Chairman of the Shakai Taishūtō
- In office 24 July 1932 – 21 March 1940
- Preceded by: Position established
- Succeeded by: Position abolished

Chairman of the Social Democratic Party
- In office 5 December 1926 – 24 July 1932
- Preceded by: Position established
- Succeeded by: Position abolished

Member of the House of Representatives
- In office 20 February 1932 – 21 January 1941
- Preceded by: Gorō Akatsuka
- Succeeded by: Hisashi Kawaguchi
- Constituency: Tokyo 2nd
- In office 21 February 1928 – 21 January 1930
- Preceded by: Constituency established
- Succeeded by: Gorō Akatsuka
- Constituency: Tokyo 2nd

Personal details
- Born: 4 February 1865 Sawara, Fukuoka, Japan
- Died: 10 February 1949 (aged 84) Shinjuku, Tokyo, Japan
- Party: Shakai Taishūtō (1932–1940)
- Other political affiliations: SDP 1901 (1901) SDP 1926 (1926–1932)
- Education: Doshisha University University of Berlin Hartford Theological Seminary

= Abe Isoo =

Japanese politician

Abe Isoo (安部 磯雄) was a Japanese Christian socialist, teacher, pastor, economist, parliamentarian and pacifist.

Abe actively promoted socialism from a Christian humanitarian standpoint and was a pioneer of the Japanese socialist movement. He also largely contributed to the development of baseball in Japan, and was called "Father of Japanese baseball." He was the founder of the baseball club of Waseda University.

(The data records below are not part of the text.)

Lemma lenses_other (fs : list (field T)) fd fd' v t :
  lenses fs -> fd ∈ fs -> fd' ∈ fs -> f_num fd <> f_num fd' -> f_get fd' (f_set fd v t) = f_get fd' t.
Proof.
  induction fs as [|fd0 fs IH]; [by intros _ ?%elem_of_nil|].
  intros (_ & P & L) [->|F]%elem_of_cons [->|F']%elem_of_cons N; [done| | |by apply IH];
    rewrite Forall_forall in P.
  - by apply (P fd' F').
  - by apply (P fd F).
Qed.

(** [x'] is [x] with the value [v] in the field [fd]. *)
Definition updated (fd : field T) (v : f_type fd) (x x' : T) : Prop :=
  f_get fd x' = v /\ d_unknown d x' = d_unknown d x /\
  forall fd', fd' ∈ d_fields d -> f_num fd <> f_num fd' -> f_get fd' x' = f_get fd' x.

Lemma updated_set fd v x : fd ∈ d_fields d -> updated fd v x (f_set fd v x).
Proof.
  intros F. split; [by apply (lenses_get_set (d_fields d)); [apply (ok_lens d O)|]|]. split.
  - pose proof (ok_unknown d O) as U. rewrite Forall_forall in U. by apply U.
  - intros fd' F' N. by apply (lenses_other (d_fields d)); [apply (ok_lens d O)|..].
Qed.

Lemma updated_same fd x : updated fd (f_get fd x) x x.
Proof. done. Qed.

Lemma updated_trans fd v v' x y z : updated fd v x y -> updated fd v' y z -> updated fd v' x z.
Proof.
  intros (_ & U1 & P1) (G & U2 & P2). split; [done|]. split; [congruence|].
  intros fd' F N. rewrite P2 by done. auto.
Qed.

(** ** The loop over what was written *)

Definition run (discard : bool) (x : T) (r : reader) : outcome T :=
  unmarshal_loop d (length r.2) discard x r.

Lemma run_step discard x r x' r' :
  r.2 <> [] -> zlen r.2 < 2 ^ 63 -> read_one d discard x r = Ok (x', r') ->
  run discard x r = run discard x' r'.
Proof.
  intros N B E. unfold run. destruct (read_one_total discard x r N B) as [_ T2].
  pose proof (T2 _ _ E) as L. destruct (r.2) as [|b rest] eqn:R; [done|]. cbn [length unmarshal_loop].
  rewrite R, E. cbn [mbind outcome_bind]. simpl in L. apply unmarshal_loop_fuel; unfold zlen in *; simpl in *; lia.
Qed.

Lemma wire_type_cases {A} (k : fkind A) : wire_type k = 0 \/ wire_type k = 2.
Proof. destruct k; auto. Qed.

(** One field, read by its case. *)
Lemma run_field discard fd x pos body r' v :
  fd ∈ d_fields d -> zlen (field_tag fd :: body) < 2 ^ 63 ->
  read_kind (f_kind fd) discard (f_get fd x) (pos + 1, body) = Ok (v, r') ->
  exists x', updated fd v x x' /\
    run discard x (pos, field_tag fd :: body) = run discard x' r'.
Proof.
  intros F B E. exists (f_set fd v x). split; [by apply updated_set|].
  apply run_step; [done|done|]. unfold read_one, field_tag.
  pose proof (ok_range d O) as R. rewrite Forall_forall in R.
  rewrite read_tag_byte; [|by apply R|apply wire_type_cases]. cbn [wrap_err mbind outcome_bind].
  rewrite find_field_num by done. unfold read_field. rewrite Z.eqb_refl. cbn [negb]. by rewrite E.
Qed.

Lemma delimited_app tag bz rest :
  delimited tag bz ++ rest = tag :: (EncodeVarint (uint64 (zlen bz)) ++ bz ++ rest).
Proof. unfold delimited. by rewrite <- app_comm_cons, <- app_assoc. Qed.

Lemma delimited_step pos tag bz rest :
  0 <= pos -> pos + zlen (delimited tag bz ++ rest) < 2 ^ 60 ->
  exists pos', read_delimited (pos + 1, EncodeVarint (uint64 (zlen bz)) ++ bz ++ rest)
      = Ok (bz, (pos', rest)) /\ pos' = pos + zlen (delimited tag bz).
Proof.
  intros P B. pose proof (zlen_nonneg bz). pose proof (zlen_nonneg rest).
  rewrite delimited_app, zlen_cons, !zlen_app in B.
  pose proof (zlen_nonneg (EncodeVarint (uint64 (zlen bz)))).
  destruct (read_delimited_written (pos + 1) bz rest) as (pos' & E & ->); [lia|lia|].
  eexists. split; [exact E|]. rewrite delimited_len by lia. unfold len_size. lia.
Qed.

(** A field that writes one delimited block and reads [v] from it. *)
Lemma run_delimited discard fd x pos bz rest v :
  fd ∈ d_fields d -> 0 <= pos -> pos + zlen (delimited (field_tag fd) bz ++ rest) < 2 ^ 60 ->
  (forall r r', read_delimited r = Ok (bz, r') ->
     read_kind (f_kind fd) discard (f_get fd x) r = Ok (v, r')) ->
  exists x', updated fd v x x' /\
    run discard x (pos, delimited (field_tag fd) bz ++ rest)
    = run discard x' (pos + zlen (delimited (field_tag fd) bz), rest).
Proof.
  intros F P B R. destruct (delimited_step pos (field_tag fd) bz rest P B) as (pos' & ED & EP).
  rewrite delimited_app, <- EP. apply run_field; [done|rewrite <- (delimited_app (field_tag fd)); lia|].
  by apply R.
Qed.

(** A repeated field: [push] is how its case appends the elements it reads. *)
Lemma run_rep {M} (c : Codec M) fd (push : f_type fd -> list (option M) -> f_type fd) discard l :
  (forall old bz m r r', read_delimited r = Ok (bz, r') ->
     c_unmarshal c discard (c_empty c) bz = Ok m ->
     read_kind (f_kind fd) discard old r = Ok (push old [Some m], r')) ->
  (forall old, push old [] = old) ->
  (forall old k k', push (push old k) k' = push old (k ++ k')) ->
  codec_lawful c -> fd ∈ d_fields d -> Forall (fun e => exists m, e = Some m /\ c_wf c m) l ->
  forall buf x pos rest, rep_bytes c (field_tag fd) l = Ok buf ->
  0 <= pos -> pos + zlen (buf ++ rest) < 2 ^ 60 -> rep_size c l < 2 ^ 60 ->
  exists x', updated fd (push (f_get fd x) l) x x' /\
    run discard x (pos, buf ++ rest) = run discard x' (pos + zlen buf, rest).
Proof.
  intros Rd P0 Pp L F W. induction W as [|e l We W IH]; intros buf x pos rest E P B Sz; cbn [rep_bytes] in E.
  - injection E as <-. exists x. rewrite P0. split; [apply (updated_same fd)|].
    change (zlen []) with 0. by rewrite Z.add_0_r.
  - apply bind_Ok in E as (buf' & E' & E). apply bind_Ok in E as (bz & Eb & E).
    assert (buf = delimited (field_tag fd) bz ++ buf') as -> by congruence. clear E.
    cbn [rep_size foldr] in Sz. fold (rep_size c l) in Sz.
    pose proof (rep_size_nonneg c l L W). pose proof (len_size_gt (elem_size c e)).
    destruct (elem_exact c e L We) as (bz' & m & -> & Em & Lz & U); [lia|].
    rewrite Em in Eb. injection Eb as ->. rewrite <- (app_assoc (delimited (field_tag fd) bz) buf' rest) in B |- *.
    destruct (run_delimited discard fd x pos bz (buf' ++ rest) (push (f_get fd x) [Some m]) F P B)
      as (x1 & U1 & ->); [intros r r' E; by eapply Rd|].
    rewrite zlen_app in B. pose proof (zlen_nonneg bz). pose proof (zlen_nonneg (delimited (field_tag fd) bz)).
    destruct (IH buf' x1 (pos + zlen (delimited (field_tag fd) bz)) rest E') as (x2 & U2 & ->); [lia..|].
    exists x2. rewrite zlen_app, Z.add_assoc. split; [|done].
    rewrite (proj1 U1), Pp in U2. exact (updated_trans fd _ _ x x1 x2 U1 U2).
Qed.

(** A field left at its zero value writes nothing. *)
Lemma run_skipped discard fd x pos rest :
  f_get fd x = kind_zero (f_kind fd) ->
  exists x', updated fd (kind_zero (f_kind fd)) x x' /\
    run discard x (pos, [] ++ rest) = run discard x' (pos + zlen (@nil byte), rest).
Proof.
  intros Z0. exists x. split; [rewrite <- Z0; apply updated_same|].
  change (zlen []) with 0. by rewrite Z.add_0_r.
Qed.

(** A field that writes one message. *)
Lemma run_message {M} (c : Codec M) m discard fd x v buf pos rest :
  codec_lawful c -> c_wf c m -> len_size (c_size c m) < 2 ^ 60 ->
  (encoded ← c_marshal c m; Ok (delimited (field_tag fd) encoded)) = Ok buf ->
  (forall bz r r', read_delimited r = Ok (bz, r') -> c_unmarshal c discard (c_empty c) bz = Ok m ->
     read_kind (f_kind fd) discard (f_get fd x) r = Ok (v, r')) ->
  fd ∈ d_fields d -> 0 <= pos -> pos + zlen (buf ++ rest) < 2 ^ 60 ->
  exists x', updated fd v x x' /\
    run discard x (pos, buf ++ rest) = run discard x' (pos + zlen buf, rest).
Proof.
  intros L W Sm (bz & Eb & [= <-])%bind_Ok Rd F P B. pose proof (len_size_gt (c_size c m)).
  destruct (codec_exact c L m W) as (bz' & Em & Lz & U); [lia|].
  rewrite Em in Eb. injection Eb as ->. apply run_delimited; [done..|]. intros r r' E. by eapply Rd.
Qed.

(** Reading what a field wrote, with the field unset before. *)
Lemma run_kind discard fd x v buf pos rest :
  fd ∈ d_fields d -> kind_lawful (f_kind fd) -> kind_wf (f_kind fd) v ->
  f_get fd x = kind_zero (f_kind fd) ->
  kind_bytes (f_kind fd) (field_tag fd) v = Ok buf ->
  0 <= pos -> pos + zlen (buf ++ rest) < 2 ^ 60 -> kind_size (f_kind fd) v < 2 ^ 60 ->
  exists x', updated fd v x x' /\
    run discard x (pos, buf ++ rest) = run discard x' (pos + zlen buf, rest).
Proof.
  intros F L W Z0 E P B Sz.
  assert (v = kind_zero (f_kind fd) -> buf = [] -> exists x', updated fd v x x' /\
    run discard x (pos, buf ++ rest) = run discard x' (pos + zlen buf, rest)) as Skipped.
  { intros -> ->. by apply run_skipped. }
  destruct fd as [A k num name go get set].
  destruct k; cbn [f_kind f_type f_get kind_bytes kind_zero kind_size kind_wf kind_lawful] in *.
  - injection E as <-. destruct (Z.ltb_spec 0 (zlen (bytes_of_string v))) as [Ps|Ps].
    2: { apply Skipped; [|done]. rewrite <- (string_of_bytes_of_string v).
         destruct (bytes_of_string v); [done|]. rewrite zlen_cons in Ps. pose proof (zlen_nonneg l). lia. }
    apply run_delimited; [done..|]. intros r r' E. cbn [read_kind f_kind]. rewrite (rt_Ok _ _ E).
    cbn [mbind outcome_bind]. by rewrite string_of_bytes_of_string.
  - injection E as <-. destruct (Z.ltb_spec 0 (zlen v)) as [Ps|Ps].
    2: { apply Skipped; [|done]. destruct v; [done|]. rewrite zlen_cons in Ps. pose proof (zlen_nonneg v). lia. }
    apply run_delimited; [done..|]. intros r r' E. cbn [read_kind f_kind]. by rewrite (rt_Ok _ _ E).
  - injection E as <-. destruct (Z.eqb_spec v 0) as [->|N]; cbn [negb] in *; [by apply Skipped|].
    rewrite uint64_small in * by done. rewrite <- app_comm_cons in *. rewrite zlen_cons, EncodeVarint_len by done.
    replace (pos + (1 + Sov v)) with (pos + 1 + Sov v) by lia.
    apply run_field; [done|lia|]. cbn [read_kind f_kind]. rewrite read_EncodeVarint by (done || lia). done.
  - apply (run_message c v); try done. intros bz r r' E1 U. cbn [read_kind f_kind f_get]. rewrite (rt_Ok _ _ E1).
    cbn [mbind outcome_bind]. by rewrite Z0, U.
  - destruct v as [m|]; [|injection E as <-; by apply Skipped].
    apply (run_message c m); try done. intros bz r r' E1 U. cbn [read_kind f_kind f_get]. rewrite (rt_Ok _ _ E1).
    cbn [mbind outcome_bind]. rewrite Z0. cbn [default from_option]. by rewrite U.
  - destruct (run_rep c (MkField (KRepVal c) num name go get set) (fun old k => old ++ omap id k) discard
      (map Some v)) with buf x pos rest as (x' & U & R); try done; [| | |by apply map_Some_wf|].
    + intros old bz m r r' E1 U. cbn [read_kind f_kind]. rewrite (rt_Ok _ _ E1).
      cbn [mbind outcome_bind]. by rewrite U.
    + intros old. apply app_nil_r.
    + intros old k k'. rewrite omap_app. by rewrite <- app_assoc.
    + exists x'. split; [|done]. cbn [f_get] in U. rewrite Z0 in U. cbn [app] in U.
      rewrite omap_map_Some in U. exact U.
  - destruct (run_rep c (MkField (KRep c) num name go get set) app discard v) with buf x pos rest
      as (x' & U & R); try done.
    + intros old bz m r r' E1 U. cbn [read_kind f_kind]. rewrite (rt_Ok _ _ E1).
      cbn [mbind outcome_bind]. by rewrite U.
    + intros old. apply app_nil_r.
    + intros old k k'. by rewrite <- app_assoc.
    + cbn [f_get] in U. rewrite Z0 in U. by exists x'.
Qed.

==Early life and education==
Abe was born in Fukuoka on 4 February 1865. He entered at Doshisha University in 1879, and got baptized by Joseph Hardy Neesima at February 2, 1882. In 1898, he created the first Consumers' co-operative of university in Japan at Doshisha. After he graduated from Doshissha, he studied abroad, including at the University of Berlin, before attending Hartford Theological Seminary in Hartford, Connecticut. It was while he was studying in Hartford that he became interested in socialism.

==Career==
After returning to Japan, in 1899, Abe became a Unitarian preacher. He taught at the Waseda University starting in 1901, called Tokyo Semmon Gakko, at the time. He later became a faculty of political science and economics and taught there for 25 years. He occupied some important positions in the university like a dean of first School of Political Science and Economics and University Vice President. In 1901 he helped to found the short-lived Japanese Social Democratic Party, which the government swiftly prohibited.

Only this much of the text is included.